Eventually, he scratched this title off the lyric sheet, replacing it with "This Land is Your Land." He also replaced the closing line of each verse.
After borrowing the melody from a 1930 gospel recording, "When the World's on Fire," to strum on his guitar, which was famously adorned with a sticker reading "This Machine Kills Fascists," he was ready to perform the new tune.
In 1944, he recorded it with Moses Asch, but that version mostly disappeared. It wasn't published until 1997. Had it been, Americans may have viewed the tune in a different light.
As Robert Santelli wrote in "This Land Is Your Land: Woody Guthrie and the Journey of an American Folk Song,"
The version of "This Land is Your Land" that most Americans claim familiarity with does not contain the lyrics that doubt America's integrity or questions the country's commitment to essential freedoms.

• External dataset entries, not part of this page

Lemma sample_election : election [0%nat] one_vote.
Proof.
  apply (election_step [] (Some (answer_of 0)) in_election one_vote).
  - apply (election_start before_election in_election); [|by vm_compute].
    unfold in_election. assert (match campaign before_election with Ret _ _ => true | _ => false end = true)
      as E by (by vm_compute).
    by destruct (campaign before_election) as [[] ?| |].
  - apply after_step. by vm_compute.
  - by vm_compute.
  - by vm_compute.
Qed.

Lemma election_won_by_majority_witness :
  is_leader (srv (after (answer_of 1) one_vote)) = true /\
  NoDup [1%nat; 0%nat] /\
  old_n sample_log < 2 * Z.of_nat (size (supporters (voted sample_cluster [1%nat; 0%nat])
    (machine_id <$> old_machines sample_log) 3 (members sample_cluster))).
Proof.
  assert (votes_of (Some (answer_of 1)) one_vote = [1%nat]) as Ev by (by vm_compute).
  pose proof (election_won_by_majority [0%nat] (Some (answer_of 1)) one_vote
    (after (answer_of 1) one_vote) sample_log sample_cluster sample_election) as H.
  rewrite Ev in H. cbv zeta in H. cbn [app] in H.
  split; [by vm_compute|].
  destruct H as (H1 & _ & H2 & _); [apply after_step; by vm_compute|by vm_compute| |by vm_compute|
    exact sample_electable|exact sample_cluster_of|by split].
  intros (H & _). by vm_compute in H.
Defined.
#[global] Instance away_op_preorder h : PreOrder (away_op h).
Proof. split; [done|]. unfold away_op. intros r1 r2 r3 H12 H23 Hs Hn. by destruct (H12 Hs Hn); auto. Qed.

Lemma away_same h r r' :
  with_tls r' = with_tls r -> conns r' = conns r -> sessions r' = sessions r -> away_op h r r'.
Proof. intros ? ? Es Hs Hn. split; [by eapply sess_same|by rewrite Es]. Qed.

Lemma return_log_fields r k r' :
  return_log r k = Some r' ->
  with_tls r' = with_tls r /\ conns r' = conns r /\ sessions r' = sessions r.
Proof.
  unfold return_log. intros (l & _ & E)%bind_Some. by apply bind_Some in E as (x & _ & [= <-]).
Qed.

Lemma conn_return_fields r h r' :
  raft_conn_return_log r h = Some r' ->
  with_tls r' = with_tls r /\ conns r' = conns r /\ sessions r' = sessions r.
Proof.
  unfold raft_conn_return_log. intros (c & _ & E)%bind_Some. apply bind_Some in E as (_ & _ & E).
  by eapply return_log_fields.
Qed.

Lemma away_return h k r r' : raft_conn_return_log r k = Some r' -> away_op h r r'.
Proof. intros (? & ? & ?)%conn_return_fields. by apply away_same. Qed.
(* ===== verification/SizeClass.v ===== *)
(** * Size classes of values (thread.c)

    A thread keeps [KV_CACHE_LEN] slab allocators, one per size class.  The
    table [kv_cache_idx] maps a size, in steps of 8 bytes, to the class that
    serves it; the debug build prints the table it should be.  Here: the table
    is the generated one, the initialisation of the classes meets its
    assertions, and [kv_cache_get] finds the smallest class that fits. *)

From S2P Require Import Prelude Slab KvCache.

Definition KV_CACHE_LEN : Z := 75.

(** [size] is a [uint64_t]. *)
Definition SIZE_TO_IDX_IDX (size : Z) : Z :=
  Z.shiftr (u64 (size + 7 - KV_CACHE_OBJ_SIZE_MIN)) 3.
Definition KV_CACHE_IDX_LEN : Z := SIZE_TO_IDX_IDX KV_CACHE_OBJ_SIZE_MAX + 1.

Definition kv_cache_idx : list Z :=
  [
     0;  1;  2;  3;  4;  5;  6;  7;  8;  9; 10; 11; 12; 13; 14; 15; 16; 17;
    18; 19; 20; 21; 22; 23; 24; 25; 25; 26; 26; 27; 27; 28; 28; 29; 29; 30;
    30; 30; 31; 31; 31; 32; 32; 33; 33; 34; 34; 35; 35; 35; 36; 36; 37; 37;
    37; 38; 38; 38; 38; 39; 39; 39; 39; 40; 40; 40; 40; 41; 41; 41; 41; 41;
    42; 42; 42; 42; 42; 43; 43; 43; 44; 44; 44; 44; 45; 45; 45; 45; 46; 46;
    46; 46; 47; 47; 47; 47; 48; 48; 48; 48; 48; 49; 49; 49; 49; 49; 50; 50;
    50; 50; 50; 50; 51; 51; 51; 51; 51; 51; 51; 52; 52; 52; 52; 52; 52; 52;
    52; 53; 53; 53; 53; 53; 53; 53; 53; 54; 54; 54; 54; 54; 55; 55; 55; 55;
    55; 56; 56; 56; 56; 56; 57; 57; 57; 57; 57; 57; 58; 58; 58; 58; 58; 58;
    59; 59; 59; 59; 59; 59; 59; 60; 60; 60; 60; 60; 60; 60; 60; 61; 61; 61;
    61; 61; 61; 61; 61; 62; 62; 62; 62; 62; 62; 62; 62; 62; 63; 63; 63; 63;
    63; 63; 63; 63; 63; 64; 64; 64; 64; 64; 64; 64; 64; 64; 64; 64; 65; 65;
    65; 65; 65; 65; 65; 65; 65; 65; 65; 65; 66; 66; 66; 66; 66; 66; 66; 66;
    66; 66; 66; 66; 66; 67; 67; 67; 67; 67; 67; 67; 67; 67; 67; 67; 67; 67;
    67; 67; 67; 68; 68; 68; 68; 68; 68; 68; 68; 68; 68; 68; 68; 68; 68; 68;
    68; 68; 69; 69; 69; 69; 69; 69; 69; 69; 69; 69; 69; 69; 69; 69; 69; 69;
    69; 69; 69; 70; 70; 70; 70; 70; 70; 70; 70; 70; 70; 70; 70; 70; 70; 70;
    70; 70; 70; 70; 70; 70; 70; 70; 71; 71; 71; 71; 71; 71; 71; 71; 71; 71;
    71; 71; 71; 71; 71; 71; 71; 71; 71; 71; 71; 71; 71; 71; 71; 71; 72; 72;
    72; 72; 72; 72; 72; 72; 72; 72; 72; 72; 72; 72; 72; 72; 72; 72; 72; 72;
    72; 72; 72; 72; 72; 72; 72; 72; 72; 72; 72; 73; 73; 73; 73; 73; 73; 73;
    73; 73; 73; 73; 73; 73; 73; 73; 73; 73; 73; 73; 73; 73; 73; 73; 73; 73;
    73; 73; 73; 73; 73; 73; 73; 73; 73; 73; 73; 73; 74; 74; 74; 74; 74; 74;
    74; 74; 74; 74; 74; 74; 74; 74; 74; 74; 74; 74; 74; 74; 74; 74; 74; 74;
    74; 74; 74; 74; 74; 74; 74; 74; 74; 74; 74; 74; 74; 74; 74; 74; 74; 74;
    74; 74; 74; 74
  ].

(** The numbers [kv_cache_idx_generate_print] prints: [obj_size] is that of the
    class [i] in use, [n] the number of sizes left. *)
Fixpoint idx_generate_loop (cache : kv_cache) (i size : Z) (n : nat) : option (list Z) :=
  match n with
  | O => Some []
  | S n' =>
      '(cache, i) ← (if obj_size cache <? size then
                       temp ← kv_cache_init (u16 size); Some (temp, i + 1)
                     else Some (cache, i));
      rest ← idx_generate_loop cache i (size + 8) n';
      Some (i :: rest)
  end.

Definition kv_cache_idx_generate_print : option (list Z) :=
  cache ← kv_cache_init KV_CACHE_OBJ_SIZE_MIN;
  rest ← idx_generate_loop cache 0 (KV_CACHE_OBJ_SIZE_MIN + 8)
           (Z.to_nat ((KV_CACHE_OBJ_SIZE_MAX - KV_CACHE_OBJ_SIZE_MIN) / 8));
  Some (0 :: rest).

(** An access past an array is a fault. *)
Definition set_cache (l : list kv_cache) (i : Z) (c : kv_cache) : option (list kv_cache) :=
  guard (0 <= i < Z.of_nat (length l));; Some (<[Z.to_nat i := c]> l).

(** The loop of [kv_cache_list_init] from index [i] on, [n] indices left. *)
Fixpoint list_init_loop (l : list kv_cache) (i : Z) (n : nat) : option (list kv_cache) :=
  match n with
  | O => Some l
  | S n' =>
      c ← kv_cache_idx !! Z.to_nat i;
      c' ← kv_cache_idx !! Z.to_nat (i - 1);
      l ← (if c =? c' then Some l
           else
             cache ← kv_cache_init (u16 (KV_CACHE_OBJ_SIZE_MIN + 8 * i));
             set_cache l c cache);
      list_init_loop l (i + 1) n'
  end.

(** [raw] is the array before the initialisation. *)
Definition kv_cache_list_init (raw : list kv_cache) : option (list kv_cache) :=
  top ← kv_cache_idx !! Z.to_nat (KV_CACHE_IDX_LEN - 1);
  guard (KV_CACHE_LEN = top + 1);;
  first ← kv_cache_init KV_CACHE_OBJ_SIZE_MIN;
  l ← set_cache raw 0 first;
  l ← list_init_loop l 1 (Z.to_nat (KV_CACHE_IDX_LEN - 1));
  last ← l !! Z.to_nat (KV_CACHE_LEN - 1);
  guard (obj_size last = KV_CACHE_OBJ_SIZE_MAX);;
  Some l.

(** The index of the class; the pointer is [kv_cache_list + index]. *)
Definition kv_cache_get (l : list kv_cache) (size : Z) : option Z :=
  i ← kv_cache_idx !! Z.to_nat (SIZE_TO_IDX_IDX size);
  cache ← l !! Z.to_nat i;
  guard (size <= obj_size cache);;
  (if i =? 0 then Some tt
   else prev ← l !! Z.to_nat (i - 1); guard (obj_size prev < size);; Some tt);;
  Some i.

(** ** The classes *)

Definition uninit : kv_cache :=
  {| slab_page := 0; obj_size := 0; slab_objects := 0; free_objects := 0;
     next_free_soo := 0 |}.

(** The classes after the initialisation. *)
Definition size_classes : list kv_cache := Eval vm_compute in
  default [] (kv_cache_list_init (replicate (Z.to_nat KV_CACHE_LEN) uninit)).

Lemma kv_cache_list_init_eq raw :
  length raw = Z.to_nat KV_CACHE_LEN -> kv_cache_list_init raw = Some size_classes.
Proof.
  intros H. change (Z.to_nat KV_CACHE_LEN) with 75%nat in H.
  do 75 (destruct raw as [|? raw]; [discriminate|]; cbn in H; apply Nat.succ_inj in H).
  destruct raw; [|discriminate]. vm_compute. reflexivity.
Qed.

(** Two lists of classes with the same geometry. *)
Definition same_sizes (l l' : list kv_cache) : Prop := obj_size <$> l = obj_size <$> l'.

Lemma same_sizes_lookup l l' i :
  same_sizes l l' -> obj_size <$> l !! i = obj_size <$> l' !! i.
Proof. unfold same_sizes. intros H. by rewrite <-!list_lookup_fmap, H. Qed.

(** [kv_cache_get] depends on the sizes of the classes only. *)
Lemma kv_cache_get_sizes l l' size :
  same_sizes l l' -> kv_cache_get l size = kv_cache_get l' size.
Proof.
  intros H. unfold kv_cache_get. destruct (kv_cache_idx !! _) as [i|]; [cbn|done].
  pose proof (same_sizes_lookup _ _ (Z.to_nat i) H) as Hi.
  pose proof (same_sizes_lookup _ _ (Z.to_nat (i - 1)) H) as Hp.
  destruct (l !! Z.to_nat i), (l' !! Z.to_nat i); try done. cbn in *. injection Hi as ->.
  destruct (l !! Z.to_nat (i - 1)), (l' !! Z.to_nat (i - 1)); try done. cbn in *.
  injection Hp as ->. done.
Qed.

Definition get_okb (size : Z) : bool :=
  match kv_cache_get size_classes size with
  | Some i =>
      (0 <=? i) && (i <? KV_CACHE_LEN) &&
      match size_classes !! Z.to_nat i with
      | Some c => (size <=? obj_size c) &&
          forallb (fun c' => obj_size c' <? size) (take (Z.to_nat i) size_classes)
      | None => false
      end
  | None => false
  end.

Lemma kv_cache_get_table size :
  9 <= size <= KV_CACHE_OBJ_SIZE_MAX ->
  exists i c, kv_cache_get size_classes size = Some i /\ 0 <= i < KV_CACHE_LEN /\
    size_classes !! Z.to_nat i = Some c /\ size <= obj_size c /\
    forall j c', (j < Z.to_nat i)%nat -> size_classes !! j = Some c' -> obj_size c' < size.
Proof.
  intros Hs. change KV_CACHE_OBJ_SIZE_MAX with 3640 in Hs.
  assert (forall i, 0 <= i < Z.of_nat 3632 -> get_okb (9 + i) = true) as Ht.
  { apply (forallb_zrange _ (fun i => get_okb (9 + i))); [done|]. vm_compute. reflexivity. }
  specialize (Ht (size - 9) ltac:(lia)). replace (9 + (size - 9)) with size in Ht by lia.
  unfold get_okb in Ht. destruct (kv_cache_get size_classes size) as [i|]; [|done].
  rewrite !andb_true_iff, Z.leb_le, Z.ltb_lt in Ht. destruct Ht as [Hi Ht].
  destruct (size_classes !! Z.to_nat i) as [c|] eqn:Ec; [|done].
  rewrite andb_true_iff, Z.leb_le, forallb_forall in Ht. destruct Ht as [Hle Hall].
  exists i, c. split; [reflexivity|]. split; [exact Hi|]. split; [exact Ec|].
  split; [exact Hle|]. intros j c' Hj Hc'. apply Z.ltb_lt, Hall.
  apply list_elem_of_In, list_elem_of_lookup. exists j. by rewrite lookup_take_lt.
Qed.

(** Every class has the geometry its initialisation promises and starts empty. *)
Lemma size_classes_geom i c :
  size_classes !! i = Some c -> geom c /\ free_objects c = 0 /\ obj_size c <= KV_CACHE_OBJ_SIZE_MAX.
Proof.
  intros Hc. assert (forallb (fun c => geomb c && (free_objects c =? 0) &&
    (obj_size c <=? KV_CACHE_OBJ_SIZE_MAX)) size_classes = true) as Hall by (vm_compute; reflexivity).
  rewrite forallb_forall in Hall. specialize (Hall c).
  rewrite !andb_true_iff, Z.eqb_eq, Z.leb_le in Hall.
  destruct Hall as [[Hg ?] ?]; [by eapply list_elem_of_In, list_elem_of_lookup_2|].
  split; [by apply geomb_ok|done].
Qed.

(** ** Properties *)

(** C25: the initialisation of the size classes meets its assertions whatever the
    memory held before, and for every size a value or the tail of a value can
    have, [kv_cache_get] meets its assertions and finds the smallest class whose
    objects are large enough. *)
Theorem size_class_correct raw size
    (Hraw : length raw = Z.to_nat KV_CACHE_LEN) (Hs : 9 <= size <= KV_CACHE_OBJ_SIZE_MAX) :
  exists l i c, kv_cache_list_init raw = Some l /\ kv_cache_get l size = Some i /\
    l !! Z.to_nat i = Some c /\ geom c /\ size <= obj_size c /\
    forall j c', (j < Z.to_nat i)%nat -> l !! j = Some c' -> obj_size c' < size.
Proof.
  destruct (kv_cache_get_table size Hs) as (i & c & Hg & _ & Hc & Hle & Hmin).
  exists size_classes, i, c.
  exact (conj (kv_cache_list_init_eq raw Hraw) (conj Hg (conj Hc
    (conj (proj1 (size_classes_geom _ _ Hc)) (conj Hle Hmin))))).
Qed.

Lemma size_class_correct_witness :
  exists l i c, kv_cache_list_init (replicate 75 uninit) = Some l /\
    kv_cache_get l 100 = Some i /\ l !! Z.to_nat i = Some c /\ 100 <= obj_size c.
Proof.
  destruct (size_class_correct (replicate 75 uninit) 100) as (l & i & c & ? & ? & ? & _ & ? & _).
  - reflexivity.
  - split; discriminate.
  - exists l, i, c. split_and!; assumption.
Defined.

(** The constant table is the one [kv_cache_idx_generate_print] computes. *)
Theorem kv_cache_idx_generated : kv_cache_idx_generate_print = Some kv_cache_idx.
Proof. vm_compute. reflexivity. Qed.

Those lyrics in the fourth and sixth verses of the song often have been washed away or simply ignored, which is why "This Land Is Your Land" has been able to stand side by side with the other great patriotic paeans to America.
The Asch recording contained one of these two verses. The official recording, released years later, contained neither. Gaga did not sing them either during the halftime performance.
The forgotten fourth verse, included in the 1944 recording, feels particularly prescient in the infancy of a new administration led by a president who has imposed a travel ban on citizens of seven predominantly Muslim countries. Consider that President Trump signed executive actions to build a border wall with Mexico, and it sounds downright prophetic.
There was a big high wall there that tried to stop me.
The meaning is as blunt as the sign he sings about. America claims to be for everyone, but it isn't.
Meanwhile, the sixth verse, which was scribbled on that original lyrics sheet but doesn't appear in the 1944 recording, is even more politically charged. This lyrical quartet is sharply critical of America, hinting at an unfulfilled promise that the government would take care of its citizens.
One bright sunny morning in the shadow of the steeple,
Guthrie's daughter Nora said she wasn't sure why this verse wasn't included in the recording, nor did she know why the 1944 recording was never released. But she suspected it has to do with the government's strong-armed reaction to such divisive art during that time period.
"This is the early '50s, and [U.S. Sen. Joseph] McCarthy's out there, and it was considered dangerous in many ways to record this kind of material," Nora told NPR.
Still, as NPR noted, the original version "was sung at rallies, around campfires and in progressive schools. It was these populist lyrics that had appealed to the political Left in America."
But much like with our national anthem, the verses that don't quite fit a patriotic narrative have been, intentionally or not, edited out of the sociocultural consciousness. Now, outside of certain circles, they've been all but forgotten.
Some artists, such as folk singers Pete Seeger and Guthrie's son Arlo, have nonetheless striven to preserve the original lyrics, singing them whenever they performed the song. This tradition continues to be upheld by many of today's stars, such as Bruce Springsteen.
So, no, Lady Gaga did not make the sort of bold political statement Beyoncé did at last year's Super Bowl, when she appeared with 30 dancers in Black Panther berets.
Sometimes, though, statements can be subtle. Gaga's inclusion of "Born This Way" certainly carried a political message. There's a good chance her incorporation of "This Land is Your Land" did the same.
On the other hand, maybe she was trying to have it both ways: "God Bless America" for the right and Woody Guthrie for the left. After all, she does have a tour on the way.